What this task involves:
Using the listing below, print exactly everything from the line with "assert (F1 : flight_ok held st (note" down to the line with "rewrite (op_get_lookup _ _ _ Ho) in", both included, and nothing more.

Data to use:
Content starts

(** *** What only touches other fields *)
Lemma same_seed s node x : g_ops (sig_seed s node x) = g_ops s /\ g_rh (sig_seed s node x) = g_rh s.
Proof. unfold sig_seed, engage_dht, note. by repeat (case_match; cbn). Qed.
Lemma same_nodes s pl x : g_ops (host_nodes_seed s pl x) = g_ops s /\ g_rh (host_nodes_seed s pl x) = g_rh s.
Proof.
  unfold host_nodes_seed. generalize (seq 0 (length pl / CTL_RDV_PLEN)). intros l. revert s. induction l as [|o l IH]; intros s; [done|]. cbn [fold_left].
  destruct (IH (match ctl_rdv_decode (slice (o * CTL_RDV_PLEN) CTL_RDV_PLEN pl) with Some (_, sa) => sig_seed s (sa_bytes sa) x | None => s end)) as [E1 E2].
  rewrite E1, E2. case_match; [|done]. destruct p as [? sa]. apply same_seed.
Qed.
Lemma base_ops s g : g_ops (on_base s g) = g_ops s.
Proof. unfold on_base. cbv zeta. by case_match. Qed.
Lemma flight_base held st s g : flight_ok held st s -> flight_ok held st (on_base s g).
Proof.
  intros F. unfold on_base. cbv zeta. destruct (sg_info_pending _); [|by apply (flight_same _ _ s)]. apply (flight_map _ _ s _ owe_info); [done|done| |by intros h; apply narrows_same|done].
  intros h H. by apply (host_ok_ext h).
Qed.
Lemma decode_from_len inp m : rdv_decode inp = DecOk m -> length (m_from m) = RDV_CID_LEN.
Proof.
  unfold rdv_decode. destruct inp as [|v inp]; [done|]. destruct (negb _); [done|]. destruct (Nat.ltb_spec (length (v :: inp)) RDV_HDR_LEN) as [|Hl]; [done|].
  destruct (rdv_kind_of _); [|done]. destruct (_ || _); [done|]. intros [= <-]. cbn [m_from]. unfold slice. rewrite length_take, length_drop.
  change RDV_HDR_LEN with 32%nat in Hl. unfold RDV_CID_LEN. lia.
Qed.

Section Flight.
Context {C : Crypto}.

Lemma open_from_len key v m : rdv_open key v = Some m -> length (m_from m) = RDV_CID_LEN.
Proof. unfold rdv_open. case_match; [|done]. case_match; try done. intros [= <-]. by eapply decode_from_len. Qed.
Lemma claimant_from_len s v m g : claimant_open s v = Some (m, g) -> length (m_from m) = RDV_CID_LEN.
Proof.
  unfold claimant_open. intros H. destruct (if g_have_rw s then _ else None) as [m0|] eqn:E.
  - injection H as -> _. destruct (g_have_rw s); [by eapply open_from_len|done].
  - destruct (rdv_open (slot_key s SIG_GRADE_RO) v) eqn:E2; [|done]. injection H as -> _. by eapply open_from_len.
Qed.
Lemma same_host_read s v seq x : g_ops (host_slot_read s v seq x) = g_ops s /\ g_rh (host_slot_read s v seq x) = g_rh s.
Proof.
  unfold host_slot_read. destruct (rdv_open _ v) as [m|]; [|done]. destruct (_ && _); [done|]. cbv zeta. destruct (s_is_host (got s x)); [by repeat case_match|].
  destruct (g_rc (got s x)) as [c|]; [|done]. set (s1 := if g_hcopy_seq (got s x) <=? seq then _ else got s x).
  assert (E : g_ops s1 = g_ops s /\ g_rh s1 = g_rh s) by (unfold s1; by case_match). clearbody s1. destruct (rdv_client_host_slot c m seq) as [c' w].
  set (s2 := if g_h_seq _ <? seq then _ else _). assert (E2 : g_ops s2 = g_ops s /\ g_rh s2 = g_rh s) by (unfold s2; by case_match). clearbody s2.
  destruct (bool_decide (m_kind m = RDV_TOMB)); [by destruct w; repeat case_match|].
  set (s3 := s2 <| g_info_seen := _ |> <| g_tomb_seen := 0 |>). pose proof (same_nodes s3 (m_payload m) x) as [N1 N2].
  set (s4 := host_nodes_seed s3 _ x) in *. clearbody s4. destruct E2 as [E2 E3]. change (g_ops s3) with (g_ops s2) in N1. change (g_rh s3) with (g_rh s2) in N2.
  destruct w; [|exact E|]; (split; [rewrite <- E2, <- N1; reflexivity|rewrite <- E3, <- N2; reflexivity]).
Qed.
Lemma flight_claimant_read held st s v wide x : flight_ok held st s -> flight_ok held st (claimant_read s v wide x).
Proof.
  intros F. unfold claimant_read. destruct (g_rh s) as [h|] eqn:Eh; [|done]. destruct (claimant_open s v) as [[m g]|] eqn:Eo; [|done].
  pose proof (claimant_from_len _ _ _ _ Eo) as Hl. destruct (negb _); [by apply (flight_same _ _ s)|]. pose proof (slot_ok h m) as Hok. pose proof (narrows_slot h m) as Hn.
  destruct (rdv_host_slot h m) as [h1 new]. cbn [fst] in *. cbv zeta.
  assert (S1 : host_sound h -> host_sound h1 /\ holders_sub h h1). { intros [O W]. destruct (Hn O Hl W). split; [split; auto|done]. }
  destruct new; cbn [negb].
  - set (h2 := grade_claimant h1 _ _). set (s2 := (got s x) <| g_rh := Some h1 |> <| g_rh := Some h2 |>).
    assert (F2 : flight_ok held st s2).
    { apply (flight_host _ _ s _ h2); [done|done| |by rewrite Eh|done]. intros h0 E0 S. rewrite Eh in E0. injection E0 as <-. destruct (S1 S) as [[O1 W1] B1].
      destruct (grade_ok h1 (m_from m) (fun c => c <| c_grade := u8 g |> <| c_wide_ask := wide |>)) as [O2 N2]; [by intros c|done|]. destruct (N2 W1) as [W2 B2]. split; [by split|by eapply holders_sub_trans]. }
    destruct (sdp_of m); [|done]. unfold recv. case_match; [by apply (flight_same _ _ s2)|done].
  - apply (flight_host _ _ s _ h1); [done|done| |by rewrite Eh|done]. intros h0 E0 S. rewrite Eh in E0. injection E0 as <-. by apply S1.
Qed.
Lemma same_answer_read s v seq x : g_ops (answer_read s v seq x) = g_ops s /\ g_rh (answer_read s v seq x) = g_rh s.
Proof.
  unfold answer_read. destruct (g_rc s) as [c|]; [|done]. destruct (rdv_open _ v) as [m|]; [|done]. cbv zeta. repeat (destruct (bytes_eqb _ _) || destruct (negb (rdv_client_would_take c m)); [done|]).
  destruct (if bool_decide _ then Some [] else sdp_of m) as [sdp|]; [|done]. destruct (rdv_client_own_slot c m) as [c' taken]. unfold recv, note. by repeat case_match.
Qed.
Lemma flight_noted held st s op node : flight_ok held st s -> flight_ok held st (node_noted s op node).
Proof.
  intros F. unfold node_noted. cbv zeta. set (s1 := on_base s _). assert (F1 : flight_ok held st s1) by by apply flight_base. case_match; [by apply (flight_same _ _ s1)|done].
Qed.
Lemma flight_got held st s i v seq node x : so_is_put (op_get s i) = false -> flight_ok held st s -> flight_ok held st (on_slot_get s i v seq node x).
Proof.
  intros Hp F. unfold on_slot_get. cbv zeta. set (s1 := on_op s i _).
  assert (F1 : flight_ok held st s1). { eapply (flight_op _ _ s _ i); [done|done| |by apply not_put_not_storing|done]. by apply not_put_not_storing. }
  clearbody s1. destruct v as [v|]; [|done]. pose proof (flight_noted held st s1 (op_get s i) node F1) as F2. set (s2 := node_noted s1 _ node) in *. clearbody s2.
  destruct (so_done _); [done|]. set (s3 := match cell_part v CELL_HOST with Some _ => _ | None => s2 end).
  assert (F3 : flight_ok held st s3). { unfold s3. destruct (cell_part v CELL_HOST) as [b|]; [|done]. destruct (same_host_read s2 b seq x) as [E1 E2]. by apply (flight_same _ _ s2). } clearbody s3.
  destruct (cell_part v CELL_TURN) as [part|]; destruct (s_is_host s3); try done; [by apply flight_claimant_read| |by apply (flight_same _ _ s3)].
  destruct (same_answer_read s3 part seq x). by apply (flight_same _ _ s3).
Qed.

(** *** Contexts and stores *)
Lemma alloc_spec s kind cid wide put s' i : op_alloc s kind cid wide put = Some (s', i) ->
  exists o o', g_ops s !! i = Some o /\ so_busy o = false /\ g_ops s' = <[i := o']> (g_ops s) /\ g_rh s' = g_rh s /\ s' = s <| g_ops := <[i := o']> (g_ops s) |> /\
    o' = mk_sop [] (default rdv_zero cid) (sf_epoch (s_fam s false), sf_epoch (s_fam s true)) 0 kind true false wide put false.
Proof.
  unfold op_alloc. destruct (list_find _ _) as [[j o]|] eqn:E; [|done]. intros [= <- <-]. apply list_find_Some in E as (Ho & Hb & _). exists o. eexists.
  split; [done|]. split; [by destruct (so_busy o)|]. done.
Qed.
Lemma idle_not_storing o : so_busy o = false -> op_storing o = false.
Proof. intros H. unfold op_storing. by rewrite H. Qed.
Lemma flight_get held st s wide x : flight_ok held st s -> flight_ok held st (slot_get s wide x).
Proof.
  intros F. unfold slot_get. destruct (op_alloc s None None wide false) as [[s1 i]|] eqn:Ea; [|done].
  apply alloc_spec in Ea as (o & o' & Ho & Hb & E1 & E2 & -> & ->). assert (Hl := lookup_lt_Some _ _ _ Ho). set (s1 := s <| g_ops := _ |>) in *.
  assert (F1 : flight_ok held st (note s1 (EvGet i wide))).
  { apply (flight_op _ _ s _ i (mk_sop [] (default rdv_zero None) (sf_epoch (s_fam s false), sf_epoch (s_fam s true)) 0 None true false wide false false)); try done.
    rewrite (op_get_lookup _ _ _ Ho). by apply idle_not_storing. }
  assert (Hp : so_is_put (op_get (note s1 (EvGet i wide)) i) = false) by (erewrite op_get_lookup by (by apply list_lookup_insert_eq); done).
  destruct (x_eng x i); [|done|by apply flight_got]. eapply (flight_op _ _ (note s1 (EvGet i wide)) _ i); try done; by apply not_put_not_storing.
Qed.
(** A report ends the one store there is. *)
Lemma reported s i (s1 := on_op s i (fun o => o <| so_done := true |>)) : op_storing (op_get s i) = true -> length (g_ops s) = SIG_OPS_MAX -> (stores (g_ops s) <= 1)%nat ->
  length (g_ops s1) = SIG_OPS_MAX /\ stores (g_ops s1) = 0%nat /\ forall cid, under_way s cid -> so_kind (op_get s i) = Some RDV_ANSWER /\ so_cid (op_get s i) = cid.
Proof.
  intros Hst L1 L2. destruct (g_ops s !! i) as [o|] eqn:Ho.
  2:{ unfold op_get in Hst. rewrite nth_overflow in Hst by (by apply lookup_ge_None). done. }
  rewrite (op_get_lookup _ _ _ Ho) in *. pose proof (storing_insert _ _ _ (o <| so_done := true |>) Ho) as Hc.
  assert (Hd : op_storing (o <| so_done := true |>) = false) by (unfold op_storing; cbn; by rewrite andb_false_r). unfold storing_n in Hc. rewrite Hd, Hst in Hc.
  assert (E1 : g_ops s1 = <[i := o <| so_done := true |>]> (g_ops s)) by (unfold s1, on_op; by rewrite (op_get_lookup _ _ _ Ho)). rewrite E1.
  split; [by rewrite length_insert|]. split; [lia|]. intros cid (o1 & Ho1 & Hs1 & Hk1 & Hc1). apply list_elem_of_lookup in Ho1 as [k Hk].
  destruct (decide (k = i)) as [->|Hn]; [rewrite Ho in Hk; by injection Hk as ->|]. exfalso.
  assert (Hk' : <[i := o <| so_done := true |>]> (g_ops s) !! k = Some o1) by (by rewrite list_lookup_insert_ne).
  pose proof (storing_insert _ _ _ sop_zero Hk') as Hc'. unfold storing_n in Hc'. rewrite Hs1 in Hc'. change (op_storing sop_zero) with false in Hc'. cbn in Hc, Hc'. lia.
Qed.
Lemma unsent_clears h cid : host_ok h -> holders (rdv_host_unsent h cid) (fun c => c <> cid).
Proof.
  intros H j c Hj Hh E. unfold rdv_host_unsent in Hj. destruct (rdv_host_find h cid) as [i|] eqn:Ef.
  2:{ assert (Hu : used c). { intros Hf. destruct (ho_idle _ H j c Hj (or_introl Hf)). congruence. } rewrite <- E, (find_at h j c H Hj Hu) in Ef. done. }
  apply find_spec in Ef as F. destruct F as (Hi & Ui & Ci). destruct (in_state RDV_C_GONE (c_at h i)) eqn:Eg.
  - apply in_state_true in Eg. assert (Hu : used c). { intros Hf. destruct (ho_idle _ H j c Hj (or_introl Hf)). congruence. }
    assert (i = j) as -> by (apply (ho_uniq _ H i j _ c Hi Hj Ui Hu); congruence). rewrite (c_at_lookup _ _ _ Hj) in Eg. destruct (ho_idle _ H j c Hj (or_intror Eg)). congruence.
  - cbn in Hj. destruct (decide (i = j)) as [->|Hn]; [rewrite list_lookup_insert_eq in Hj by (by eapply lookup_lt_Some); injection Hj as <-; done|].
    rewrite list_lookup_insert_ne in Hj by done. assert (Hu : used c). { intros Hf. destruct (ho_idle _ H j c Hj (or_introl Hf)). congruence. }
    apply Hn. apply (ho_uniq _ H i j _ c Hi Hj Ui Hu). congruence.
Qed.
(** What is left of the host's table once the store it waited on has been reported. *)
Lemma flight_reported held st st' s s' i f :
  flight_ok held st s -> op_storing (op_get s i) = true -> g_ops s' = g_ops (on_op s i (fun o => o <| so_done := true |>)) -> g_rh s' = option_map f (g_rh s) ->
  (forall h, host_ok h -> host_ok (f h)) -> (forall h, narrows h (f h)) -> st ⊆ st' ->
  (so_kind (op_get s i) = Some RDV_ANSWER -> so_cid (op_get s i) ∈ st' \/ forall h, host_ok h -> holders (f h) (fun c => c <> so_cid (op_get s i))) ->
  flight_ok held st' s' /\ stores (g_ops s') = 0%nat.
Proof.
  intros [L1 L2 L3] Hst E1 E2 Hok Hn Hss Hc. destruct (reported s i Hst L1 L2) as (R1 & R2 & R3). rewrite <- E1 in R1, R2. split; [|done]. split; [done|lia|].
  intros h0 E0. rewrite E2 in E0. destruct (g_rh s) as [h|] eqn:Eh; [|done]. injection E0 as <-. destruct (L3 h eq_refl) as [[O W] P]. destruct (Hn h W) as [W' Sub].
  split; [split; auto|]. intros j c Hj Hh. destruct (Sub j c Hj Hh) as (k & c0 & Hk & Hh0 & E). specialize (P k c0 Hk Hh0). rewrite E in P.
  destruct P as [P|[P|P]]; [|auto|auto]. apply R3 in P as [P1 P2]. destruct (Hc P1) as [Hin|Hout]; [right; left; congruence|]. by destruct (Hout h O j c Hj Hh).
Qed.
Lemma flight_stored held st s i n x :
  op_storing (op_get s i) = true -> flight_ok held st s ->
  flight_ok held (if (0 <? n) && bool_decide (so_kind (op_get s i) = Some RDV_ANSWER) then so_cid (op_get s i) :: st else st) (on_slot_put s i n x) /\
  stores (g_ops (on_slot_put s i n x)) = 0%nat.
Proof.
  intros Hst F. set (st' := if _ && _ then _ else st). assert (Hss : st ⊆ st') by (unfold st'; case_match; set_solver).
  assert (Bid : forall s' f, g_ops s' = g_ops (on_op s i (fun o => o <| so_done := true |>)) -> g_rh s' = option_map f (g_rh s) -> (forall h, host_ok h -> host_ok (f h)) ->
    (forall h, narrows h (f h)) -> (so_kind (op_get s i) = Some RDV_ANSWER -> 0 <? n = true) -> flight_ok held st' s' /\ stores (g_ops s') = 0%nat).
  { intros s' f E1 E2 Hok Hn Hk. apply (flight_reported held st st' s s' i f); try done. intros Ek. left. unfold st'. rewrite (Hk Ek), bool_decide_eq_true_2 by done. set_solver. }
  assert (Bsame : forall s', g_ops s' = g_ops (on_op s i (fun o => o <| so_done := true |>)) -> g_rh s' = g_rh s -> (so_kind (op_get s i) = Some RDV_ANSWER -> 0 <? n = true) ->
    flight_ok held st' s' /\ stores (g_ops s') = 0%nat).
  { intros s' E1 E2. apply (Bid s' (fun h => h)); [done|rewrite E2; by destruct (g_rh s)|done|by intros h; apply narrows_same]. }
  unfold on_slot_put. cbv zeta. set (s1 := on_op s i _) in *. destruct (so_kind (op_get s i)) as [[]|] eqn:Ek; try (by apply Bsame).
  - destruct (negb (s_is_host s1) || negb (0 <? n)); [by apply Bsame|].
    destruct (so_free_turn _); destruct (so_wide _); cbn [g_stage]; try destruct (_ <? 3); try (by apply Bsame);
      (apply (Bid _ rdv_host_turn_kept); [done|done| |by intros h; apply narrows_same|done]; intros h H; by apply (host_ok_ext h)).
  - destruct (0 <? n); by apply Bsame.
  - destruct (0 <? n) eqn:En; [by apply Bsame|]. apply (flight_reported held st st' s _ i (fun h => rdv_host_unsent h (so_cid (op_get s i)))); try done; [by intros; apply unsent_ok|by intros; apply narrows_unsent|].
    intros _. right. intros h O. by apply unsent_clears.
  - destruct (0 <? n); [|by apply Bsame]. destruct (so_wide _); by apply Bsame.
Qed.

Content ends

Your solution:
  assert (F1 : flight_ok held st (note s1 (EvGet i wide))).
  { apply (flight_op _ _ s _ i (mk_sop [] (default rdv_zero None) (sf_epoch (s_fam s false), sf_epoch (s_fam s true)) 0 None true false wide false false)); try done.
    rewrite (op_get_lookup _ _ _ Ho). by apply idle_not_storing. }
  assert (Hp : so_is_put (op_get (note s1 (EvGet i wide)) i) = false) by (erewrite op_get_lookup by (by apply list_lookup_insert_eq); done).
  destruct (x_eng x i); [|done|by apply flight_got]. eapply (flight_op _ _ (note s1 (EvGet i wide)) _ i); try done; by apply not_put_not_storing.
Qed.
(** A report ends the one store there is. *)
Lemma reported s i (s1 := on_op s i (fun o => o <| so_done := true |>)) : op_storing (op_get s i) = true -> length (g_ops s) = SIG_OPS_MAX -> (stores (g_ops s) <= 1)%nat ->
  length (g_ops s1) = SIG_OPS_MAX /\ stores (g_ops s1) = 0%nat /\ forall cid, under_way s cid -> so_kind (op_get s i) = Some RDV_ANSWER /\ so_cid (op_get s i) = cid.
Proof.
  intros Hst L1 L2. destruct (g_ops s !! i) as [o|] eqn:Ho.
  2:{ unfold op_get in Hst. rewrite nth_overflow in Hst by (by apply lookup_ge_None). done. }
  rewrite (op_get_lookup _ _ _ Ho) in *. pose proof (storing_insert _ _ _ (o <| so_done := true |>) Ho) as Hc.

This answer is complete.